● DATASET RECORDS
(** * Multi-grasp roadmap search: integrators, roadmap, goal set, goal
      distance and LPA* of the placement motion planner

    A shallow embedding of
      - [ORCostsAndValidity.cpp]  (ORSceneInterface),
      - the roadmap translation unit (IntegralEdgeCostComputer, Roadmap,
        MultiGraspGoalSet, MGGoalDistance),
      - [LPAStar.h] and the search result helpers,
      - the solution extraction of [MGGraphSearchMP.h],
    followed by the properties established about them.

    Numbers. A C++ [double] is embedded as an exact rational extended with
    the two infinities and a not-a-number value ([dbl]): finite arithmetic
    is exact (no rounding, no overflow, no signed zero), the special values
    follow the IEEE rules the code relies on ([std::isinf], [INFINITY],
    comparisons that are false on NaN).  A [Config] is a vector of finite
    joint values.  The properties below are about control flow, stored
    state and comparisons; statements whose truth would depend on sums or
    products being computed without rounding are not made.

    Calls. A call returns a [res]: a value, a C++ exception, [Abort] for a
    failed [assert] or undefined behaviour, or [OutOfFuel] when a loop has
    used up the bound it was given.  State is passed explicitly.  The
    roadmap's trace log ([Roadmap::Logger]) is only ever written and is
    left out. *)

From Stdlib Require Import QArith Qround ZArith NArith List Bool Lia Lqa.
From stdpp Require Import base option list gmap fin_maps.

(** ** Outcomes of a call *)

(** What a C++ call can end in besides returning. *)
Inductive exn := logic_error | runtime_error | out_of_range.

Inductive res (A : Type) : Type :=
| Ok (a : A)            (* normal return *)
| Throw (e : exn)       (* a C++ exception leaves the call *)
| Abort                 (* failed [assert] or undefined behaviour *)
| OutOfFuel.            (* the loop bound of the embedding was reached *)
Arguments Ok {A} a.
Arguments Throw {A} e.
Arguments Abort {A}.
Arguments OutOfFuel {A}.

Definition rbind {A B} (m : res A) (k : A -> res B) : res B :=
  match m with
  | Ok a => k a
  | Throw e => Throw e
  | Abort => Abort
  | OutOfFuel => OutOfFuel
  end.

Notation "x <~ m ;; k" := (rbind m (fun x => k))
  (at level 100, m at next level, right associativity).

Definition assert (b : bool) : res unit := if b then Ok tt else Abort.

(** ** Doubles *)

Module Dbl.
Local Open Scope Q_scope.

Inductive dbl := Fin (q : Q) | PInf | NInf | NaN.

Definition Qltb (a b : Q) : bool := negb (Qle_bool b a).

Definition INFINITY : dbl := PInf.

Definition isinf (x : dbl) : bool :=
  match x with PInf | NInf => true | _ => false end.

Definition ltb (x y : dbl) : bool :=
  match x, y with
  | NaN, _ | _, NaN => false
  | Fin a, Fin b => Qltb a b
  | NInf, NInf => false
  | NInf, _ => true
  | _, PInf => match x with PInf => false | _ => true end
  | _, _ => false
  end.

Definition gtb (x y : dbl) : bool := ltb y x.

Definition eqb (x y : dbl) : bool :=
  match x, y with
  | Fin a, Fin b => Qeq_bool a b
  | PInf, PInf | NInf, NInf => true
  | _, _ => false
  end.

Definition neb (x y : dbl) : bool := negb (eqb x y).

Definition leb (x y : dbl) : bool := ltb x y || eqb x y.

Definition neg (x : dbl) : dbl :=
  match x with Fin a => Fin (- a) | PInf => NInf | NInf => PInf | NaN => NaN end.

Definition add (x y : dbl) : dbl :=
  match x, y with
  | NaN, _ | _, NaN => NaN
  | Fin a, Fin b => Fin (a + b)
  | PInf, NInf | NInf, PInf => NaN
  | PInf, _ | _, PInf => PInf
  | NInf, _ | _, NInf => NInf
  end.

Definition sub (x y : dbl) : dbl := add x (neg y).

(* sign of a finite value: the infinity [inf * a] goes to *)
Definition signed_inf (positive : bool) : dbl := if positive then PInf else NInf.

Definition mul (x y : dbl) : dbl :=
  match x, y with
  | NaN, _ | _, NaN => NaN
  | Fin a, Fin b => Fin (a * b)
  | Fin a, PInf | PInf, Fin a =>
      if Qeq_bool a 0 then NaN else signed_inf (Qltb 0 a)
  | Fin a, NInf | NInf, Fin a =>
      if Qeq_bool a 0 then NaN else signed_inf (Qltb a 0)
  | PInf, PInf | NInf, NInf => PInf
  | PInf, NInf | NInf, PInf => NInf
  end.

Definition div (x y : dbl) : dbl :=
  match x, y with
  | NaN, _ | _, NaN => NaN
  | Fin a, Fin b =>
      if Qeq_bool b 0
      then (if Qeq_bool a 0 then NaN else signed_inf (Qltb 0 a))
      else Fin (a / b)
  | Fin _, _ => Fin 0
  | PInf, Fin b => signed_inf (Qle_bool 0 b)
  | NInf, Fin b => signed_inf (Qltb b 0)
  | _, _ => NaN
  end.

● EXERCISE BRIEF
Look through the listing and return each line containing the word "From".

● RESPONSE TO THE EXERCISE
From Stdlib Require Import QArith Qround ZArith NArith List Bool Lia Lqa.
From stdpp Require Import base option list gmap fin_maps.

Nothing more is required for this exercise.